In the SATSA cohort, uncorrected heritability estimates rose across birth cohorts as extrinsic mortality declined during the early 20th century. The modeling results mirrored this trend, supporting the conclusion that external causes of death masked genetic effects in earlier studies.
Using a standard twin-based estimate of heritability and correcting for extrinsic mortality, the authors report a consistent estimate of intrinsic lifespan heritability of approximately 55%. This value was stable across Scandinavian twins, adopted twins raised apart (SATSA), and US centenarian sibling data.
In this context, a heritability of around 50% means that, within a population and under low extrinsic mortality, genetic differences account for around half of the variation in lifespan on top of well-established non-genetic influences on aging, not that genes determine how long any one person will live.
The SATSA dataset includes cause-of-death information, allowing the authors to explore whether genetic contributions vary by disease category. They found heritability varied by cause and age.
Cancer-related mortality showed moderate and relatively stable heritability. Cardiovascular disease showed higher heritability at earlier old ages, but this genetic influence largely evaporated among those reaching their 100th year. Finally, Dementia-related mortality showed the highest heritability by age 80, before stabilising later in life.

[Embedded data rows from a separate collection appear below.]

(** Consent is never widened behind the user's back.  When a code is issued, the
    (user, client) pair has one unrevoked grant covering every requested scope; each of
    its scopes was requested now or was already granted and unrevoked; without
    interactive consent no grant changes at all; and a grant that does change moves to
    the next version, which invalidates the codes bound to the old one. *)
Theorem consent_never_silent commit w w' grant :
  db_ok (w_db w) → IssueAuthorizationCode commit w = (w', inl grant) →
  ∃ g requested clientID,
    consent_grants (w_db w') !! g_ID g = Some g ∧ g_UserID g = IssueCommit_UserID commit ∧ g_ClientID g = clientID ∧
    Transaction_ClientID (IssueCommit_Transaction commit) = Some clientID ∧
    CanonicalScopes (Transaction_Scopes (IssueCommit_Transaction commit)) = Some requested ∧
    g_RevokedAt g = None ∧ (∀ s, s ∈ requested → s ∈ g_Scopes g) ∧
    (∀ s, s ∈ g_Scopes g → s ∈ requested ∨
       ∃ old, consent_grants (w_db w) !! g_ID g = Some old ∧ g_RevokedAt old = None ∧ s ∈ g_Scopes old) ∧
    (IssueCommit_InteractiveConsent commit = false → consent_grants (w_db w') = consent_grants (w_db w)) ∧
    (consent_grants (w_db w') = consent_grants (w_db w) ∨
     ∀ old, consent_grants (w_db w) !! g_ID g = Some old → g_Version g = g_Version old + 1).
Proof.
  intros Hok H. apply issue_outcome in H as [_ (tx & user & client & requested & g & db1 & audits & His & Hc & _ & _ & -> & _)]; [|done].
  pose proof (CanonicalScopes_canonical _ _ (is_scopes _ _ _ _ _ _ His)) as Hcan.
  destruct (consent_applied_spec _ _ _ _ _ _ Hok Hcan Hc) as (H1 & H2 & H3 & H4 & H5 & H6 & H7 & H8).
  destruct (is_bound _ _ _ _ _ _ His) as (_ & _ & Hcid & _ & Hsc & _ & _).
  destruct (is_client _ _ _ _ _ _ His) as (cid & Hcid' & Hrow). pose proof (ok_clients_key _ Hok _ _ Hrow) as Hkey.
  exists g, requested, cid. simpl in *. rewrite <- Hsc, <- Hcid. split_and!; try done; [congruence|apply His].
Qed.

These findings suggest that genetic influences on lifespan are not uniform but depend on which biological processes dominate mortality risk at different ages.
This study may reframe how lifespan heritability should be interpreted in a field where many non-genetic drivers of aging are already well established. It does not claim that genes determine how long an individual will live, but suggests that genetic differences may explain some remaining variation in lifespan. Roughly half of lifespan variation remains unexplained by additive genetic effects, reflecting environment, lifestyle, healthcare, random biological processes, and non-additive genetic effects.

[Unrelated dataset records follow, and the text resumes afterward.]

(* ===== verification/LogoutTheorems.v ===== *)
(** * Logout: the theorems

    The logout transaction as a state machine: what a completion can do, that it is done
    at most once, that guesses of the proof are bounded, and what binding promises. *)

From S2P Require Import Prelude Errors Platform Scopes Domain Opaque SessionTokens AuditEvents Database Queries RegistryQueries.
From S2P Require Import BrowserQueries Tx StoreCommon ServiceCommon TokenStore SessionStore LogoutStore UserStore Invariants RegistryInvariants.
From S2P Require Import StatementFacts Writes Lifecycle Quiet TokenService AuthorizationService SessionService SessionProofs Demo.
From S2P Require Import SessionTheorems.

Section theorems.
Context {P : Platform}.

(** ** What a completion can do *)

(** The transaction is bound to the presented session, open and not exhausted; the session is live. *)
Record confirmable (db : DB) (input : CompleteInput) (t : LogoutTransactionRow) (s : LoginSessionRow) : Prop := {
  lc_row : find_row (λ r, lo_LookupHash r == CompleteInput_LookupHash input) (logout_transactions db) = Some t;
  lc_stage : lo_Stage t = StageBoundConfirmable;
  lc_open : lo_ConsumedAt t = None;
  lc_live : CompleteInput_Now input < lo_ExpiresAt t;
  lc_attempts : lo_AttemptCount t < CompleteInput_MaxAttempts input;
  lc_user : lo_UserID t = Some (CompleteInput_UserID input);
  lc_session_id : lo_SessionID t = Some (CompleteInput_SessionID input);
  lc_binding : lo_SessionBindingID t = Some (CompleteInput_SessionBindingID input);
  lc_session : login_sessions db !! CompleteInput_SessionID input = Some s;
  lc_session_user : ls_UserID s = CompleteInput_UserID input;
  lc_session_binding : ls_SessionBindingID s = CompleteInput_SessionBindingID input;
  lc_unrevoked : ls_RevokedAt s = None;
  lc_expires : CompleteInput_Now input < ls_ExpiresAt s;
  lc_idle : CompleteInput_Now input < ls_IdleExpiresAt s }.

However, it does show that genetic influences on intrinsic aging are comparable in magnitude to those seen for many other human traits. The low estimates reported in earlier studies are thought to largely reflect the environments in which historical cohorts lived, rather than a weak genetic contribution to aging itself.
The authors also emphasize that heritability is not a fixed property. It depends on population and environment, as well as the time period. As extrinsic mortality declines in modern societies, genetic contributions to lifespan become easier to detect.
Modern populations experience lower extrinsic mortality than those born a century ago. In these settings, deaths increasingly reflect chronic disease and biological aging rather than external hazards. This shift makes genetic studies of aging more informative, but also raises new challenges.
A higher heritability does not translate into simple prediction. Longevity remains highly polygenic, with many variants of small effect interacting with the environment over decades. Identifying genetic mechanisms will require larger cohorts, careful modeling, and integrating molecular and clinical data.
The study also serves as a cautionary note for interpreting historical data. Estimates derived from past populations cannot be assumed to apply unchanged to present conditions. As environments continue to change, so too will the balance between genetic and non-genetic influences on lifespan. By accounting explicitly for extrinsic mortality, this work helps clarify a long-standing debate and repositions genetics as an important, though incomplete, contributor to human aging.